What's De-extinction and Should Scientists be Dabbling in it?

By Jennifer Broderick | Update Date: Mar 15, 2013 09:13 PM EDT

De-extinction - reviving once extinct animals using technologies like cloning and genome sequencing - is sending scientist to either corners of the debate. Some are vehemently against it, saying its natural process, while others say we have an "obligation" to do it.

Stuart Pimm of Duke University argued in an opinion piece in National Geographic that these efforts would be a "colossal waste" if scientists don't know where to put revived species that had been driven off the planet because their habitats became unsafe.
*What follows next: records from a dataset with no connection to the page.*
(** * lifekline: the analysis service ([services/geminiService.ts])

    A shallow embedding of [getStemPolarity] and [generateLifeAnalysis]
    together with the properties of the decade-cycle direction, of the
    configuration checks made before the request is sent, of the age bands
    written into the prompt and of the defaults applied to the reply.

    Conventions.
    - A JavaScript string is the list of its UTF-16 code units ([jsstring]).
      Literals are written as they appear in the (UTF-8) source file and are
      decoded by [js].
    - Numbers that arrive in JSON are IEEE-754 doubles ([spec_float] at
      precision 53).  The start age is an integer-valued Number; it is kept as
      a [Z], which is exact as long as the magnitude stays below [2^53]
      (see [safeInteger]).
    - [fetch], [JSON.parse] and the imported constant
      [BAZI_SYSTEM_INSTRUCTION] are not defined by this module: they are
      parameters of the embedding. *)

From Stdlib Require Import List ZArith NArith Bool Lia String Ascii.
From Stdlib Require Import Floats.SpecFloat DecimalPos.
Import ListNotations.

Local Open Scope N_scope.

(** ** Strings *)

Module JsString.

Definition jsstring := list N.

(** Decoding of a UTF-8 byte sequence into code points ... *)
Definition cont (b : N) : N := N.land b 0x3F.

Fixpoint codePoints (bs : list N) : list N :=
  match bs with
  | [] => []
  | b0 :: r0 =>
      if b0 <? 0x80 then b0 :: codePoints r0
      else if b0 <? 0xE0 then
        match r0 with
        | b1 :: r1 => (N.shiftl (N.land b0 0x1F) 6 + cont b1) :: codePoints r1
        | [] => [0xFFFD]
        end
      else if b0 <? 0xF0 then
        match r0 with
        | b1 :: b2 :: r2 =>
            (N.shiftl (N.land b0 0x0F) 12 + N.shiftl (cont b1) 6 + cont b2)
              :: codePoints r2
        | _ => [0xFFFD]
        end
      else
        match r0 with
        | b1 :: b2 :: b3 :: r3 =>
            (N.shiftl (N.land b0 0x07) 18 + N.shiftl (cont b1) 12
             + N.shiftl (cont b2) 6 + cont b3) :: codePoints r3
        | _ => [0xFFFD]
        end
  end.

(** ... and of a code point into one or two UTF-16 code units. *)
Definition codeUnits (cp : N) : jsstring :=
  if cp <? 0x10000 then [cp]
  else let v := cp - 0x10000 in
       [0xD800 + N.shiftr v 10; 0xDC00 + N.land v 0x3FF].

Definition js (s : string) : jsstring :=
  flat_map codeUnits
    (codePoints (map N_of_ascii (list_ascii_of_string s))).

Arguments js : simpl never.

Fixpoint eqb (a b : jsstring) : bool :=
  match a, b with
  | [], [] => true
  | x :: a', y :: b' => (x =? y) && eqb a' b'
  | _, _ => false
  end.

(** [!s] for a string: only the empty string is falsy. *)
Definition falsy (s : jsstring) : bool :=
  match s with [] => true | _ :: _ => false end.

(** [a || b] on strings. *)
Definition orElse (a b : jsstring) : jsstring := if falsy a then b else a.

(** White space and line terminators, as removed by [String.prototype.trim]
    and skipped by [parseInt]. *)
Definition isWhiteSpace (c : N) : bool :=
  existsb (N.eqb c)
    [0x09; 0x0A; 0x0B; 0x0C; 0x0D; 0x20; 0xA0; 0x1680;
     0x2028; 0x2029; 0x202F; 0x205F; 0x3000; 0xFEFF]
  || ((0x2000 <=? c) && (c <=? 0x200A)).

Fixpoint trimStart (s : jsstring) : jsstring :=
  match s with
  | [] => []
  | c :: s' => if isWhiteSpace c then trimStart s' else s
  end.

Definition trimEnd (s : jsstring) : jsstring := rev (trimStart (rev s)).

Definition trim (s : jsstring) : jsstring := trimEnd (trimStart s).

(** [s.charAt(i)]: the string made of the code unit at [i], or the empty
    string when [i] is out of range. *)
Definition charAt (s : jsstring) (i : nat) : jsstring := firstn 1 (skipn i s).

(** [arr.includes(x)] on an array of strings. *)
Definition includes (arr : list jsstring) (x : jsstring) : bool :=
  existsb (eqb x) arr.

(** [s.replace(/\/+$/, empty)]: the run of slashes that ends the string, if
    there is one, is removed. *)
Fixpoint dropSlashes (s : jsstring) : jsstring :=
  match s with
  | [] => []
  | c :: s' => if c =? 0x2F then dropSlashes s' else s
  end.

Definition stripTrailingSlashes (s : jsstring) : jsstring :=
  rev (dropSlashes (rev s)).

(** [/[^\x00-\x7F]/.test(s)]: the pattern has no [u] flag, so it is matched
    against code units. *)
Definition hasNonAscii (s : jsstring) : bool :=
  existsb (fun c => 0x7F <? c) s.

(** [s.includes(t)] on strings. *)
Fixpoint startsWith (t s : jsstring) : bool :=
  match t, s with
  | [], _ => true
  | x :: t', y :: s' => (x =? y) && startsWith t' s'
  | _ :: _, [] => false
  end.

Fixpoint contains (s t : jsstring) : bool :=
  startsWith t s
  || match s with [] => false | _ :: s' => contains s' t end.

End JsString.
Import JsString.

(** ** Stem polarity and direction of the decade cycle *)

Inductive Polarity := YANG | YIN.

(** [enum Gender] of [types.ts], as the form and the service use it. *)
Inductive Gender := MALE | FEMALE.

Inductive Direction := FORWARD | BACKWARD.

Definition Polarity_eqb (a b : Polarity) : bool :=
  match a, b with YANG, YANG | YIN, YIN => true | _, _ => false end.

Definition yangStems : list jsstring :=
  [js "甲"; js "丙"; js "戊"; js "庚"; js "壬"].

Definition yinStems : list jsstring :=
  [js "乙"; js "丁"; js "己"; js "辛"; js "癸"].

(** [pillar.trim().charAt(0)] *)
Definition firstChar (pillar : jsstring) : jsstring := charAt (trim pillar) 0.

Definition getStemPolarity (pillar : jsstring) : Polarity :=
  if falsy pillar then YANG
  else if includes yangStems (firstChar pillar) then YANG
  else if includes yinStems (firstChar pillar) then YIN
  else YANG.

(** The [isForward] flag of [generateLifeAnalysis]. *)
Definition isForward (yearPillar : jsstring) (gender : Gender) : bool :=
  let yearStemPolarity := getStemPolarity yearPillar in
  match gender with
  | MALE => Polarity_eqb yearStemPolarity YANG
  | FEMALE => Polarity_eqb yearStemPolarity YIN
  end.

Definition daYunDirectionStr (isForward : bool) : jsstring :=
  if isForward then js "顺行 (Forward)" else js "逆行 (Backward)".

(** The direction as a value: what [isForward] stands for. *)
Definition resolveDirection (yearPillar : jsstring) (gender : Gender)
  : Direction :=
  if isForward yearPillar gender then FORWARD else BACKWARD.

(** ** Numbers *)

(** IEEE-754 binary64, the Number type of the language. *)
Definition number := spec_float.

Definition Number_ofZ (z : Z) : number := binary_normalize 53 1024 z 0 false.

(** Integers that a Number holds exactly, as [Number.isSafeInteger]. *)
Definition safeInteger (z : Z) : bool := (Z.abs z <=? 2 ^ 53 - 1)%Z.

Fixpoint digitsOf (d : Decimal.uint) : jsstring :=
  match d with
  | Decimal.Nil => []
  | Decimal.D0 r => 0x30 :: digitsOf r
  | Decimal.D1 r => 0x31 :: digitsOf r
  | Decimal.D2 r => 0x32 :: digitsOf r
  | Decimal.D3 r => 0x33 :: digitsOf r
  | Decimal.D4 r => 0x34 :: digitsOf r
  | Decimal.D5 r => 0x35 :: digitsOf r
  | Decimal.D6 r => 0x36 :: digitsOf r
  | Decimal.D7 r => 0x37 :: digitsOf r
  | Decimal.D8 r => 0x38 :: digitsOf r
  | Decimal.D9 r => 0x39 :: digitsOf r
  end.

(** [String(n)] for an integer-valued Number [n] (a safe integer): its decimal
    digits, with a minus sign when negative. *)
Definition Number_toString (z : Z) : jsstring :=
  match Z.to_int z with
  | Decimal.Pos d => digitsOf d
  | Decimal.Neg d => 0x2D :: digitsOf d
  end.

(** The value of a code unit as a digit in radix [R] (10 or 16). *)
Definition digitValue (R c : N) : option N :=
  if (0x30 <=? c) && (c <=? 0x39) then Some (c - 0x30)
  else if (R =? 16) && (0x61 <=? c) && (c <=? 0x66) then Some (c - 0x61 + 10)
  else if (R =? 16) && (0x41 <=? c) && (c <=? 0x46) then Some (c - 0x41 + 10)
  else None.

(** The longest prefix of digits, read in radix [R]; [None] when the prefix
    is empty. *)
Fixpoint readDigits (R : N) (acc : option N) (s : jsstring) : option N :=
  match s with
  | [] => acc
  | c :: s' =>
      match digitValue R c with
      | Some d =>
          readDigits R (Some (match acc with Some a => a * R + d | None => d end)) s'
      | None => acc
      end
  end.

(** The steps of [parseInt(s)] with no radix argument: the sign, ... *)
Definition parseSign (s : jsstring) : Z * jsstring :=
  match s with
  | 0x2D :: r => ((-1)%Z, r)
  | 0x2B :: r => (1%Z, r)
  | _ => (1%Z, s)
  end.

(** ... the radix, 16 after the prefix [0x] or [0X] and 10 otherwise, ... *)
Definition parseRadix (s : jsstring) : N * jsstring :=
  match s with
  | 0x30 :: 0x78 :: r => (16, r)
  | 0x30 :: 0x58 :: r => (16, r)
  | _ => (10, s)
  end.

(** ... and the digits.  [None] is NaN, [Some z] the Number nearest to the
    integer [z] (that is [z] itself if it is a safe integer; the two zeros
    are not told apart). *)
Definition parseInt (s : jsstring) : option Z :=
  let '(sign, s1) := parseSign (trimStart s) in
  let '(R, s2) := parseRadix s1 in
  match readDigits R None s2 with
  | None => None
  | Some mathInt => Some (sign * Z.of_N mathInt)%Z
  end.

(** ** Values, errors and the world *)

#[warnings="-register-all"] Inductive JSValue :=
| JUndefined
| JNull
| JBool (b : bool)
| JNum (x : number)
| JStr (s : jsstring)
| JArr (items : list JSValue)
| JObj (props : list (jsstring * JSValue)).

(** What can be thrown here: [new Error(message)] and the errors of the
    runtime. *)
Inductive Exn :=
| Error (message : jsstring)
| TypeError
| SyntaxError.

Inductive Outcome (A : Type) :=
| Return (a : A)
| Throw (e : Exn).
Arguments Return {A} a.
Arguments Throw {A} e.

Definition truthy (v : JSValue) : bool :=
  match v with
  | JUndefined | JNull => false
  | JBool b => b
  | JNum (S754_zero _) | JNum S754_nan => false
  | JNum _ => true
  | JStr s => negb (falsy s)
  | JArr _ | JObj _ => true
  end.

(** [a || b]. *)
Definition or_ (a b : JSValue) : JSValue := if truthy a then a else b.

Definition isArray (v : JSValue) : bool :=
  match v with JArr _ => true | _ => false end.

Definition nullish (v : JSValue) : bool :=
  match v with JUndefined | JNull => true | _ => false end.

(** An object is the list of its own properties, each key once. *)
Fixpoint lookup (k : jsstring) (props : list (jsstring * JSValue)) : JSValue :=
  match props with
  | [] => JUndefined
  | (k', v) :: r => if eqb k k' then v else lookup k r
  end.

(** [v.k] on a value that is neither [null] nor [undefined], for a name [k]
    that no built-in prototype defines (every name read below is one). *)
Definition prop (v : JSValue) (k : jsstring) : JSValue :=
  match v with
  | JObj props => lookup k props
  | _ => JUndefined
  end.

(** [v.k]. *)
Definition getProp (v : JSValue) (k : jsstring) : Outcome JSValue :=
  if nullish v then Throw TypeError else Return (prop v k).

(** [v?.k]. *)
Definition optProp (v : JSValue) (k : jsstring) : JSValue :=
  if nullish v then JUndefined else prop v k.

(** [v?.[0]]. *)
Definition optIndex0 (v : JSValue) : JSValue :=
  match v with
  | JUndefined | JNull => JUndefined
  | JArr items => nth 0 items JUndefined
  | JStr (c :: _) => JStr [c]
  | JObj props => lookup (js "0") props
  | _ => JUndefined
  end.

(** ** Input and result records *)

(** [UserInput] of [types.ts], with the fields the form fills in.  The three
    API settings may be missing: the service tests them before use. *)
Record UserInput := {
  name : jsstring;
  gender : Gender;
  birthYear : jsstring;
  yearPillar : jsstring;
  monthPillar : jsstring;
  dayPillar : jsstring;
  hourPillar : jsstring;
  startAge : jsstring;
  firstDaYun : jsstring;
  modelName : option jsstring;
  apiBaseUrl : option jsstring;
  apiKey : option jsstring
}.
"A resurrected Pyrenean ibex will need a safe home," Pimm wrote. "Those of us who attempt to reintroduce zoo-bred species that have gone extinct in the wild have one question at the top of our list: Where do we put them? Hunters ate this wild goat to extinction. Reintroduce a resurrected ibex to the area where it belongs and it will become the most expensive cabrito ever eaten."

Meanwhile Michael Archer, a paleontologist at the University of New South Wales who has championed de-extinction for years, stands firmly against this. "If we're talking about species we drove extinct, then I think we have an obligation to try to do this." Some people say that scientists will be playing God if they go ahead with de-extinction. "I think we played God when we exterminated these animals."

A public forum was held today at the National Geographic's Washington headquarters for the TEDxDeExtinction conference where speakers came to share their views on the matter.

De-extinction has been in the works for more than a decade, ever since Dolly the Sheep demonstrated in 1996 that mammals could be cloned from cells in a lab dish. Spanish and French scientists worked for years on an effort to bring the Pyrenean ibex back from extinction, according to the National Geographic, by cloning cells that had been preserved from the last known animal of the species. However, this did not succeed as she gave birth to a deformed kid who died 10 minutes after birth.

That brief de-extinction (and re-extinction) took place in 2003 and was reported in 2009. Since then, significant advances have been made in cloning and in other technologies for DNA sequencing and gene splicing. That's allowed scientists to think about what previously was unthinkable.